Abstract: We study the phase ordering dynamics of the classical antiferromagnetic $J_1$-$J_2$ (nearest-neighbor and next-nearest-neighbor couplings) Heisenberg model on the square lattice in the strong frustration regime ($J_2/J_1 > 1/2$). While thermal fluctuations preclude any long-range magnetic order at finite temperatures, the system exhibits a long-range spin-driven nematic phase at low temperatures. The transition into the nematic phase is further shown to belong to the two-dimensional Ising universality class based on the critical exponents near the phase transition. Our large-scale stochastic Landau-Lifshitz-Gilbert simulations find a two-stage phase ordering when the system is quenched from a high-temperature paramagnetic state into the nematic phase. In the early stage, collinear alignments of spins lead to a locally saturated Ising-nematic order. Once domains of well-defined Ising order are developed, the late-stage relaxation is dominated by curvature-driven domain coarsening, as described by the Allen-Cahn equation.
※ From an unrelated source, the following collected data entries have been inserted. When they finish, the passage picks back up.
(** * findmy/http.py: the response wrapper and the session manager

    A shallow embedding of [src/findmy/http.py].  Python integers are [Z],
    [bytes] objects are lists of [Byte.byte], [str] objects are lists of
    Unicode code points, exceptions are the left summand of a result type,
    and the mutable session manager is a state-and-exception monad over an
    explicit store of client sessions. *)

From Stdlib Require Import ZArith NArith List String Ascii Bool Lia.
From Stdlib Require Import Strings.Byte DecimalString.
From Stdlib Require DecimalPos.
Import ListNotations.

Set Warnings "-register-all".

Local Open Scope Z_scope.

(** ** Python values and exceptions *)

Definition bytes := list Byte.byte.

(** A [str] is a sequence of Unicode code points. *)
Definition codepoint := N.
Definition pystr := list codepoint.

(** The objects that the decoders of this module can return.  A float keeps
    the text of its literal; a [dict] keeps its items in insertion order; a
    [datetime] keeps its six fields. *)
Inductive pyobj : Type :=
| PyNone
| PyBool (b : bool)
| PyInt (n : Z)
| PyFloat (literal : string)
| PyStr (s : pystr)
| PyBytes (b : bytes)
| PyList (items : list pyobj)
| PyTuple (items : list pyobj)
| PyDict (items : list (pystr * pyobj))
| PyDatetime (year month day hour minute second : Z).

(** The libraries whose own failures travel through this module unchanged. *)
Inductive library := Plistlib | Aiohttp.

Inductive exn : Type :=
| UnicodeDecodeError
| JSONDecodeError (msg : string)
| RecursionError
| TypeError (msg : string) (data : option pyobj)
| ValueError (msg : string)
| IndexError (msg : string)
| KeyError
| AttributeError (msg : string)
| RuntimeError (msg : string)
| LibraryError (origin : library) (msg : string).
Lemma escape_app (l1 l2 : list Z) :
  fold_left (fun t char => replace_char char [backslash; char] t)
    escape_chars (l1 ++ l2)
  = fold_left (fun t char => replace_char char [backslash; char] t)
      escape_chars l1
    ++ fold_left (fun t char => replace_char char [backslash; char] t)
         escape_chars l2.
Proof.
  unfold escape_chars. cbn [fold_left]. now rewrite !replace_char_app.
Qed.

Lemma escape_markdown_one_pass (text : list Z) :
  escape_markdown text = one_pass text.
Proof.
  destruct text as [|a text]; [reflexivity|].
  unfold escape_markdown. generalize (a :: text). clear a text.
  intros text. induction text as [|x text IH]; [reflexivity|].
  change (x :: text) with ([x] ++ text).
  rewrite escape_app, escape_one, IH. cbn [flat_map app].
  reflexivity.
Qed.

Lemma escaped_app (l1 l2 : list Z) :
  escaped l1 -> escaped l2 -> escaped (l1 ++ l2).
Proof.
  intros H1 H2 i x Hi Hx.
  destruct (lookup_app_Some l1 l2 i x) as [Hcases _].
  destruct (Hcases Hi) as [Hl|[Hlen Hr]].
  - destruct (H1 i x Hl Hx) as [j [-> Hj]].
    exists j. split; [reflexivity|]. now apply lookup_app_l_Some.
  - destruct (H2 _ x Hr Hx) as [j [Hij Hj]].
    exists (length l1 + j)%nat. split; [lia|].
    rewrite lookup_app_r by lia.
    now replace (length l1 + j - length l1)%nat with j by lia.
Qed.

(** X18. [escape_markdown] escapes in one pass: replacing the four
    characters one after the other never escapes a character twice, every
    ['_'], ['*'], ['`'] and ['['] of the result stands right after a
    backslash, and the result is longer than the text by the number of
    such characters. A backslash of the text itself is left as it is. *)
Theorem escape_markdown_escapes (text : list Z) :
  escape_markdown text = one_pass text /\
  escaped (escape_markdown text) /\
  length (escape_markdown text)
  = (length text + length (List.filter needs_escape text))%nat.
Proof.
  split; [apply escape_markdown_one_pass|].
  rewrite escape_markdown_one_pass. split.
  - induction text as [|x text IH]; [intros i x Hi; discriminate|].
    cbn [flat_map]. apply escaped_app; [|exact IH].
    destruct (needs_escape x) eqn:Hx.
    + intros [|[|i]] y Hy Hny; cbn in Hy; [| |discriminate].
      * injection Hy as <-. discriminate.
      * exists 0%nat. now split.
    + intros [|i] y Hy Hny; cbn in Hy; [|discriminate].
      injection Hy as <-. congruence.
  - induction text as [|x text IH]; [reflexivity|].
    cbn [flat_map List.filter]. rewrite length_app, IH.
    destruct (needs_escape x); simpl; lia.
Qed.

Example escape_markdown_sample :
  escape_markdown [97; 95; 98; 42; 92; 91] = [97; 92; 95; 98; 92; 42; 92; 92; 91].
Proof. reflexivity. Qed.

End MarkdownFacts.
The characteristic size of Ising-nematic domains scales as the square root of time, similar to the kinetic Ising model described by the time-dependent Ginzburg-Landau theory. Our results confirm that the late-stage ordering kinetics of the spin-driven nematic, which is a vestigial order of the frustrated Heisenberg model, belongs to the dynamical universality class of a non-conserved Ising order. Interestingly, the system shows no violation of the superuniversality hypothesis under weak bond disorder. The dynamic scaling invariance is preserved in the presence of weak bond disorder. We also discuss possible applications of our results to materials for which vestigial Ising-nematic order is realized.